Obit watch: January 22, 2020.

I’m slightly behind the curve on the Terry Jones obits because my office is like Australia at the moment. (Everything’s on fire.)

This is actually a good thing, as Borepatch has a much better obit up than I could have written.

I rather liked this:

There were camps and alliances within the Pythons. Mr. Jones generally wrote with Mr. Palin. He was said not to get along with Mr. Cleese, although he shrugged off such claims.
“I only threw a chair at John once,” he told Vice in 2008. In a different interview his recollection was “John Cleese only threw a chair at me once.”

And now for something completely different: Egil Krogh, one of Nixon’s “Plumbers”.

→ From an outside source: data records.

Lemma trim_nil_iff (s : jsstring) :
  trim s = [] <-> all_white_space s = true.
Proof.
  unfold trim, trimEnd.
  destruct (trimStart_split s) as (ws & Hs & Hws).
  split.
  - intro H. apply (f_equal (@rev code_unit)) in H.
    rewrite rev_involutive in H. simpl in H.
    apply trimStart_nil_iff in H. rewrite all_white_space_rev in H.
    destruct (trimStart s) as [|c r] eqn:E.
    + apply trimStart_nil_iff. exact E.
    + apply trimStart_head in E. unfold all_white_space in H. simpl in H.
      rewrite E in H. discriminate.
  - intro H. apply trimStart_nil_iff in H. rewrite H. reflexivity.
Qed.

Lemma trim_fixed (s : jsstring) : trim (trim s) = trim s.
Proof.
  unfold trim at 2 3. set (t := trimStart s).
  assert (Hstart : trimStart (trimEnd t) = trimEnd t).
  { unfold trimEnd.
    destruct (trimStart_split (rev t)) as (ws & Hrev & _).
    apply (f_equal (@rev code_unit)) in Hrev.
    rewrite rev_involutive, rev_app_distr in Hrev.
    destruct (rev (trimStart (rev t))) as [|x u]; [reflexivity|].
    simpl in Hrev. subst t.
    apply trimStart_head in Hrev.
    simpl. rewrite Hrev. reflexivity. }
  unfold trim. rewrite Hstart.
  unfold trimEnd. rewrite rev_involutive, trimStart_fixed. reflexivity.
Qed.

Lemma composePrompt_suffix (a : FormAnswers) (hasImage : bool) :
  exists front : jsstring, composePrompt a hasImage = front ++ guidelines.
Proof.
  unfold composePrompt, composeParts. rewrite app_assoc.
  rewrite join_snoc by (destruct hasImage; discriminate).
  rewrite app_assoc. eexists. reflexivity.
Qed.

(** A derived prompt is never blank, so the only way to fail validation is
    a manual prompt that is not empty and holds white space only. *)
Theorem validation_fails_only_on_blank_manual_prompt (p : PageState) :
  trim (derivedPrompt p) <> []
  /\ (activePrompt p = []
      <-> prompt p <> [] /\ all_white_space (prompt p) = true).
Proof.
  assert (Hderived : forall a h, trim (composePrompt a h) <> []).
  { intros a h Hnil. apply trim_nil_iff in Hnil.
    destruct (composePrompt_suffix a h) as (front & Hfront).
    rewrite Hfront in Hnil. unfold all_white_space in Hnil.
    rewrite forallb_app in Hnil. apply andb_true_iff in Hnil.
    destruct Hnil as [_ Hnil]. vm_compute in Hnil. discriminate. }
  split; [apply Hderived|].
  unfold activePrompt. destruct (prompt p) as [|c r] eqn:E.
  - change (or_else [] (derivedPrompt p)) with (derivedPrompt p). split.
    + intro H. exfalso. exact (Hderived _ _ H).
    + intros [H _]. congruence.
  - change (or_else (c :: r) (derivedPrompt p)) with (c :: r).
    rewrite trim_nil_iff. split.
    + intro H. split; [discriminate | exact H].
    + intros [_ H]. exact H.
Qed.

(* ===================================================================== *)
(** ** What a request leaves on the page *)
(* ===================================================================== *)

Lemma submit_sent (p : PageState) (env : Env) (q : Request) :
  In q (snd (step p (Submit env))) ->
  exists lr, submit_request p = Some lr /\ q = request_of lr.
Proof.
  rewrite step_submit_issued.
  destruct (submit_request p) as [lr|]; simpl; [|tauto].
  intros [<- | []]. exists lr. split; reflexivity.
Qed.

(** The handlers leave the form alone: answers, prompt, its touched flag
    and the upload are what they were. *)
Lemma handlers_keep_form (p : PageState) (ev : Event) :
  (exists env, ev = Submit env \/ ev = Regenerate env) ->
  answers (fst (step p ev)) = answers p
  /\ prompt (fst (step p ev)) = prompt p
  /\ promptTouched (fst (step p ev)) = promptTouched p
  /\ uploadFile (fst (step p ev)) = uploadFile p.
Proof.
  intros (env & [-> | ->]).
  - submit_paths p; try close_fields;
      case_env env; try destruct (storageWritable env); close_fields.
  - regenerate_paths p; try close_fields;
      case_env env; try destruct (storageWritable env); close_fields.
Qed.

(** Every action issues at most one request, and only a submission or a
    regeneration issues any. *)
Theorem at_most_one_request (p : PageState) (ev : Event) :
  List.length (snd (step p ev)) <= 1
  /\ ((forall env, ev <> Submit env) -> (forall env, ev <> Regenerate env) ->
      snd (step p ev) = []).
Proof.
  destruct ev as [e|file|value| |index| |env|env];
    try (split; [simpl; lia | reflexivity]).
  - cbn [step]. destruct (nth_error (history p) index);
      (split; [simpl; lia | reflexivity]).
  - split; [|intros H _; exfalso; exact (H env eq_refl)].
    rewrite step_submit_issued. destruct (submit_request p); simpl; lia.
  - split; [|intros _ H; exfalso; exact (H env eq_refl)].
    rewrite step_regenerate_issued. destruct (lastRequestRef p); simpl; lia.
Qed.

In November 1973, Mr. Krogh, known as Bud, pleaded guilty to “conspiracy against rights of citizens” for his role in the September 1971 break-in at the office of Dr. Lewis Fielding in Beverly Hills, Calif.
The Plumbers, a group of White House operatives, were tasked with plugging leaks of confidential material, which had bedeviled the Nixon administration. Mr. Ellsberg, a military analyst, had been responsible for the biggest leak of all: passing the Pentagon Papers, the top-secret government history of the Vietnam War, to The New York Times earlier that year.
The Plumbers were hoping to get information about Mr. Ellsberg’s mental state that would discredit him, but they found nothing of importance related to him.

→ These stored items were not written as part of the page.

Lemma mapping_reporter_discreet : discreet mapping_reporter.
Proof.
  intros d out r Off. unfold visit, mapping_reporter.
  assert (Off' : enabled_ (push out) = false) by exact Off.
  destruct d; repeat hushed_step.
Qed.

Lemma hint_reporter_discreet : discreet hint_reporter.
Proof.
  intros d out r Off. unfold visit, hint_reporter.
  assert (Off' : enabled_ (push out) = false) by exact Off.
  destruct d; repeat hushed_step.
Qed.

Lemma hushed_walk_with {D : Type} (V : damage_visitor D) :
  discreet V ->
  forall c wk out r, enabled_ out = false -> hushed (walk_with c wk out r).
Proof.
  intros Dv c wk out r Off. unfold walk_with.
  apply hushed_bind; [apply hushed_log|]. intros _.
  apply hushed_bind.
  - generalize r. induction (delivered wk) as [|d ds IH]; intros r0; simpl.
    + apply hushed_ret.
    + apply hushed_bind; [now apply Dv | exact IH].
  - intros r'. destruct (raised wk); [apply hushed_throw | apply hushed_ret].
Qed.

Lemma hushed_metadata_check (dev : device) (fs : flags) (ncs : option bool) :
  quiet_ fs = true -> hushed (metadata_check dev fs ncs).
Proof.
  intros Q. unfold metadata_check.
  apply hushed_bind; [|intros r; apply hushed_ret].
  unfold_body. rewrite Q.
  repeat first
    [ hushed_step
    | apply (hushed_walk_with superblock_reporter_discreet); reflexivity
    | apply (hushed_walk_with mapping_reporter_discreet); reflexivity
    | apply (hushed_walk_with hint_reporter_discreet); reflexivity ].
Qed.

Lemma hushed_clear_needs_check (dev : device) : hushed (clear_needs_check dev).
Proof. unfold clear_needs_check, open_bm. repeat hushed_step. Qed.

Lemma hushed_check_with_exception_handling (path : string) (dev : device) (fs : flags) :
  quiet_ fs = true -> hushed (check_with_exception_handling path dev fs).
Proof.
  intros Q. apply hushed_try_catch.
  - unfold check, guarded_stat.
    apply hushed_bind; [repeat hushed_step|]. intros info.
    destruct (negb (S_ISREG info) && negb (S_ISBLK info)); [apply hushed_throw|].
    apply hushed_bind; [now apply hushed_metadata_check|]. intros r.
    apply hushed_bind; [|intros _; apply hushed_ret].
    destruct (_ && _); [|apply hushed_ret].
    destruct (snd r) as [[|]|];
      [apply hushed_clear_needs_check | apply hushed_ret | apply hushed_undefined].
  - intros e. rewrite Q. simpl. repeat hushed_step.
Qed.

(** X8.  With [quiet_] set the checker prints nothing: whatever the device
    holds and however the run ends (damage reported, an exception caught, a
    superblock rewritten), [cerr] is left exactly as it was. *)
Theorem a_quiet_check_prints_nothing
  (path : string) (dev : device) (fs : flags) (ncs : option bool) (w : world) :
  quiet_ fs = true ->
  cerr (snd (metadata_check dev fs ncs w)) = cerr w /\
  cerr (snd (check_with_exception_handling path dev fs w)) = cerr w.
Proof.
  intros Q. split.
  - now apply hushed_metadata_check.
  - now apply hushed_check_with_exception_handling.
Qed.

(** X8, at a device with a damaged superblock and at a missing file, both
    checked with [-q]. *)
Lemma a_quiet_check_prints_nothing_witness :
  quiet_ (quiet flags_default) = true /\
  cerr (snd (check_with_exception_handling "metadata.bin" bad_checksum
               (quiet flags_default) (boot sb_v2))) = [] /\
  cerr (snd (check_with_exception_handling "nowhere" no_such_file
               (quiet flags_default) (boot sb_v2))) = [].
Proof.
  split; [reflexivity|]. split.
  - exact (proj2 (a_quiet_check_prints_nothing "metadata.bin" bad_checksum
                    (quiet flags_default) None (boot sb_v2) eq_refl)).
  - exact (proj2 (a_quiet_check_prints_nothing "nowhere" no_such_file
                    (quiet flags_default) None (boot sb_v2) eq_refl)).
Defined.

He was the first member of the president’s staff to receive a prison sentence; he was given two to six years but was released after four and a half months.
Mr. Krogh was disbarred in 1975 but was readmitted to the bar in 1980. Thereafter he concentrated on issues and clients related to energy.

Historical side note: Mr. Krogh was also an advisor to Nixon on drug policy…and, in that capacity, he arranged the legendary December 21, 1970 meeting between the president and Elvis Presley.

Mr. Krogh wrote a book about the moment, “The Day Elvis Met Nixon” (1994). In a 2007 speech at the Nixon library in California, hecalled it “the one completely fun day I had on the White House staff.”

One Response to “Obit watch: January 22, 2020.”

  1. Borepatch says:

    It’s not often my obit beats yours!